I am somewhat loathe to build it all from source when I suspect other folks would also benefit from a refreshed package.
Package search for Debian seems to be down at the moment, but for info Debian 13 (the latest stable release there) does have osmium version 1.18.0 in it. If you just need an “Ubuntu-like” OS and haven’t committed for other reasons than that might be an option. I can’t comment on how easy it’d be to build from source beyond that (given how easy to build its friends and relations are) I’d expect it to be easy.
I suspect both of these suggestions could get me unblocked but wouldn’t help our other Ubuntu running pals. I appreciate the responses and will investigate but I am happy to wait to see if there’s a better more “global” solution.
You can switch to Debian (which is mostly compatible to Ubuntu, especially if you are using only server-type stuff) and then use Debian Backports repo which usually has new releases of Osmium within a week or so. You can also try to just copy over the osmium binary from the other system, chances are that it will work if the systems are similar enough. And compiling your own isn’t that complicated either.

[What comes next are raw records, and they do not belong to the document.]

(* ===== verification/External.v ===== *)
(** Interfaces of the third-party crates the codec calls.  Each is a type class
    whose operation is a parameter of the model and whose laws state the
    documented behaviour of the crate; the modules at the end give concrete
    functions that satisfy them, so that theorems over the interface are not
    vacuous. *)

From S2P Require Import Prelude Utf8.

(** [simdutf8::basic::from_utf8]: accepts what [core::str::from_utf8] accepts. *)
Class SimdUtf8 : Type := {
  simd_from_utf8 : bytes -> bool;
  simd_from_utf8_std : forall b, simd_from_utf8 b = from_utf8_ok b
}.

(** [memchr::memchr2(a, b, haystack)]: the first position of either byte. *)
Class Memchr2 : Type := {
  memchr2 : Z -> Z -> bytes -> option Z;
  memchr2_first : forall a b pre x suf,
    Forall (fun y => y <> a /\ y <> b) pre -> x = a \/ x = b ->
    memchr2 a b (pre ++ x :: suf) = Some (len pre);
  memchr2_none : forall a b l,
    Forall (fun y => y <> a /\ y <> b) l -> memchr2 a b l = None
}.

(** [itoa::Buffer::format]: the decimal spelling of an integer. *)
Fixpoint decimal_digits (fuel : nat) (n : Z) : bytes :=
  match fuel with
  | O => []
  | S fuel => if n <? 10 then [48 + n] else decimal_digits fuel (n / 10) ++ [48 + n mod 10]
  end.
(** The decimal spelling; a number of [k] bits has at most [k] decimal digits. *)
Definition decimal (n : Z) : bytes := decimal_digits (S (Z.to_nat (Z.log2 n))) n.
Definition decimal_Z (n : Z) : bytes := if n <? 0 then 45 :: decimal (- n) else decimal n.

Class Itoa : Type := {
  itoa_format : Z -> bytes;
  itoa_format_decimal : forall n, I64_MIN <= n <= U64_MAX -> itoa_format n = decimal_Z n
}.

(** [ryu::Buffer::format_finite], on the bits of the float. *)
Class Ryu : Type := { ryu_format_finite : Z -> bytes }.

(** [xxhash_rust::xxh64]: the one-shot digest and the streaming hasher. *)
Class Xxh64 : Type := {
  xxh64 : bytes -> Z -> Z;
  Hasher : Type;
  hasher_new : Z -> Hasher;
  hasher_update : Hasher -> bytes -> Hasher;
  hasher_digest : Hasher -> Z;
  hasher_stream : forall seed chunks,
    hasher_digest (fold_left hasher_update chunks (hasher_new seed)) = xxh64 (concat chunks) seed;
  xxh64_range : forall b seed, 0 <= seed < U64 -> 0 <= xxh64 b seed < U64
}.

(** [rustler::OwnedBinary]: an Erlang binary whose fresh bytes are unspecified.
    [realloc] answers [None] where the crate answers [false]. *)
Class OwnedBinary : Type := {
  owned_new : Z -> bytes;
  owned_realloc : bytes -> Z -> option bytes;
  owned_realloc_or_copy : bytes -> Z -> bytes;
  owned_new_len : forall n, 0 <= n -> len (owned_new n) = n;
  owned_realloc_len : forall b n b', 0 <= n -> owned_realloc b n = Some b' -> len b' = n;
  owned_realloc_prefix : forall b n b' k, 0 <= n -> owned_realloc b n = Some b' ->
    (k <= Z.to_nat n)%nat -> (k <= length b)%nat -> take k b' = take k b;
  owned_copy_len : forall b n, 0 <= n -> len (owned_realloc_or_copy b n) = n;
  owned_copy_prefix : forall b n k, 0 <= n ->
    (k <= Z.to_nat n)%nat -> (k <= length b)%nat ->
    take k (owned_realloc_or_copy b n) = take k b
}.

(** * Decimal spellings *)

Lemma decimal_digits_range fuel n : 0 <= n ->
  Forall (fun b => 48 <= b <= 57) (decimal_digits fuel n).
Proof.
  revert n. induction fuel as [|fuel IH]; intros n Hn; simpl; [constructor|].
  destruct (Z.ltb_spec n 10).
  - constructor; [lia|constructor].
  - apply Forall_app. split; [apply IH; dlia|]. constructor; [dlia|constructor].
Qed.

(** The value of a digit string, as every decoder of the codec computes it. *)
Definition digits_value (l : bytes) : Z := fold_left (fun n d => n * 10 + (d - 48)) l 0.

Lemma digits_value_snoc l d : digits_value (l ++ [d]) = digits_value l * 10 + (d - 48).
Proof. unfold digits_value. by rewrite fold_left_app. Qed.

Lemma digits_value_app a b : digits_value (a ++ b) = digits_value a * 10 ^ len b + digits_value b.
Proof.
  revert a. induction b as [|d b IH] using rev_ind; intros a.
  { rewrite app_nil_r. change (10 ^ len (@nil Z)) with 1. change (digits_value []) with 0. lia. }
  rewrite app_assoc, !digits_value_snoc, IH, len_app, Z.pow_add_r by len_lia. change (10 ^ len [d]) with 10. lia.
Qed.

Lemma digits_value_zeros n : digits_value (replicate n 48) = 0.
Proof.
  induction n as [|n IH]; [done|]. replace (S n) with (n + 1)%nat by lia. rewrite replicate_add. cbn [replicate]. by rewrite digits_value_snoc, IH.
Qed.

Lemma decimal_digits_value fuel n :
  0 <= n < 2 ^ Z.of_nat fuel -> digits_value (decimal_digits fuel n) = n.
Proof.
  revert n. induction fuel as [|fuel IH]; intros n Hn; [unfold digits_value; simpl in *; lia|].
  cbn [decimal_digits]. destruct (Z.ltb_spec n 10).
  - unfold digits_value. simpl. lia.
  - rewrite digits_value_snoc, IH; [dlia|].
    rewrite Nat2Z.inj_succ, Z.pow_succ_r in Hn by lia. dlia.
Qed.

Lemma decimal_fuel n : 0 <= n -> 0 <= n < 2 ^ Z.of_nat (S (Z.to_nat (Z.log2 n))).
Proof.
  intros Hn. split; [done|]. rewrite Nat2Z.inj_succ, Z2Nat.id by apply Z.log2_nonneg.
  destruct (Z.eq_dec n 0) as [->|]; [done|]. apply Z.log2_spec. lia.
Qed.

Lemma decimal_value n : 0 <= n -> digits_value (decimal n) = n.
Proof. intros Hn. by apply decimal_digits_value, decimal_fuel. Qed.

Lemma decimal_range n : 0 <= n -> Forall (fun b => 48 <= b <= 57) (decimal n).
Proof. apply decimal_digits_range. Qed.

(** No leading zero, except for zero itself. *)
Lemma decimal_digits_head fuel n :
  0 < n < 2 ^ Z.of_nat fuel -> exists d l, decimal_digits fuel n = d :: l /\ 49 <= d <= 57.
Proof.
  revert n. induction fuel as [|fuel IH]; intros n Hn; [simpl in *; lia|].
  cbn [decimal_digits]. destruct (Z.ltb_spec n 10).
  - exists (48 + n), []. split; [done|lia].
  - destruct (IH (n / 10)) as (d & l & -> & Hd).
    + rewrite Nat2Z.inj_succ, Z.pow_succ_r in Hn by lia. dlia.
    + by exists d, (l ++ [48 + n mod 10]).
Qed.

Lemma decimal_head n : 0 < n -> exists d l, decimal n = d :: l /\ 49 <= d <= 57.
Proof. intros Hn. apply decimal_digits_head. pose proof (decimal_fuel n). lia. Qed.

(** * Concrete instances *)

Module Concrete.

#[global] Program Instance simd_utf8 : SimdUtf8 := {| simd_from_utf8 := from_utf8_ok |}.
Next Obligation. done. Qed.

Fixpoint memchr2_ref (a b : Z) (l : bytes) : option Z :=
  match l with
  | [] => None
  | x :: l => if (x =? a) || (x =? b) then Some 0
              else let* i := memchr2_ref a b l in Some (i + 1)
  end.

Lemma memchr2_ref_first a b pre x suf :
  Forall (fun y => y <> a /\ y <> b) pre -> x = a \/ x = b ->
  memchr2_ref a b (pre ++ x :: suf) = Some (len pre).
Proof.
  intros Hp Hx. induction Hp as [|y pre [Hy1 Hy2] Hp IH]; simpl.
  - replace ((x =? a) || (x =? b)) with true; [done|].
    symmetry. apply orb_true_iff. rewrite !Z.eqb_eq. lia.
  - replace ((y =? a) || (y =? b)) with false
      by (symmetry; apply orb_false_iff; rewrite !Z.eqb_neq; lia).
    rewrite IH. f_equal. len_lia.
Qed.

Lemma memchr2_ref_none a b l :
  Forall (fun y => y <> a /\ y <> b) l -> memchr2_ref a b l = None.
Proof.
  induction 1 as [|y l [Hy1 Hy2] Hl IH]; simpl; [done|].
  replace ((y =? a) || (y =? b)) with false
    by (symmetry; apply orb_false_iff; rewrite !Z.eqb_neq; lia).
  by rewrite IH.
Qed.

#[global] Instance memchr : Memchr2 :=
  {| memchr2 := memchr2_ref; memchr2_first := memchr2_ref_first; memchr2_none := memchr2_ref_none |}.

#[global] Program Instance itoa : Itoa := {| itoa_format := decimal_Z |}.
Next Obligation. done. Qed.

(** Only the spelling of 1.5 is needed by the examples. *)
#[global] Instance ryu : Ryu := {| ryu_format_finite := fun _ => [49; 46; 53] |}.

(** A hash that is not xxh64 but streams like it. *)
Definition poly (l : bytes) (seed : Z) : Z := fold_left (fun h b => wrap_u64 (h * 31 + b)) l seed.

Lemma poly_stream seed chunks :
  fold_left (fun h c => poly c h) chunks seed = poly (concat chunks) seed.
Proof.
  revert seed. induction chunks as [|c chunks IH]; intros seed; simpl; [done|].
  rewrite IH. unfold poly. by rewrite fold_left_app.
Qed.

Lemma poly_range l seed : 0 <= seed < U64 -> 0 <= poly l seed < U64.
Proof.
  unfold poly. revert seed. induction l as [|b l IH]; intros seed Hs; cbn [fold_left]; [done|]. apply IH.
  by apply Z.mod_pos_bound.
Qed.

#[global] Instance xxh : Xxh64 :=
  {| xxh64 := poly; hasher_new := fun s => s; hasher_update := fun h c => poly c h;
     hasher_digest := fun h => h; hasher_stream := poly_stream; xxh64_range := poly_range |}.

(** Grow in place up to 64 bytes, copy beyond; fresh bytes are zero. *)
Definition resize_to (b : bytes) (n : Z) : bytes :=
  take (Z.to_nat n) b ++ replicate (Z.to_nat n - length b) 0.

Lemma resize_len b n : 0 <= n -> len (resize_to b n) = n.
Proof.
  intros Hn. unfold resize_to. rewrite len_app. unfold len.
  rewrite length_take, length_replicate. lia.
Qed.

Lemma resize_prefix b n k :
  (k <= Z.to_nat n)%nat -> (k <= length b)%nat -> take k (resize_to b n) = take k b.
Proof.
  intros Hk Hb. unfold resize_to.
  rewrite take_app_le by (rewrite length_take; lia). rewrite take_take. f_equal. lia.
Qed.

#[global] Program Instance owned : OwnedBinary :=
  {| owned_new := fun n => replicate (Z.to_nat n) 0;
     owned_realloc := fun b n => if n <=? 64 then Some (resize_to b n) else None;
     owned_realloc_or_copy := resize_to |}.
Next Obligation. intros n Hn. unfold len. rewrite length_replicate. lia. Qed.
Next Obligation. intros b n b' Hn H. simpl in H. destruct (n <=? 64); [injection H as <-|done]. by apply resize_len. Qed.
Next Obligation. intros b n b' k Hn H. simpl in H. destruct (n <=? 64); [injection H as <-|done]. by apply resize_prefix. Qed.
Next Obligation. intros b n. apply resize_len. Qed.
Next Obligation. intros b n k _. apply resize_prefix. Qed.

End Concrete.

If you mean the package that’s available in the ubuntu repos for an old ubuntu release should be updated, that’s not going to happen, especially not for an LTS release. New package versions are only shipped with new ubuntu releases.
If you need a recent osmium on ubuntu, you’re stuck with compiling it on your own or trying a pre-built binary from somewhere else that’s likely compatible (i.e. debian).
Just to expand a bit on that; some of the library differences between Ubuntu 24 and Debian 13 can be seen on the switch2osm pages here and here. The main one (which won’t affect you but may affect other people) is the Mapnik version and library location change.
For you, if you’re tied to Ubuntu 24.04, I’d definitely suggest that you build the latest osmium from source.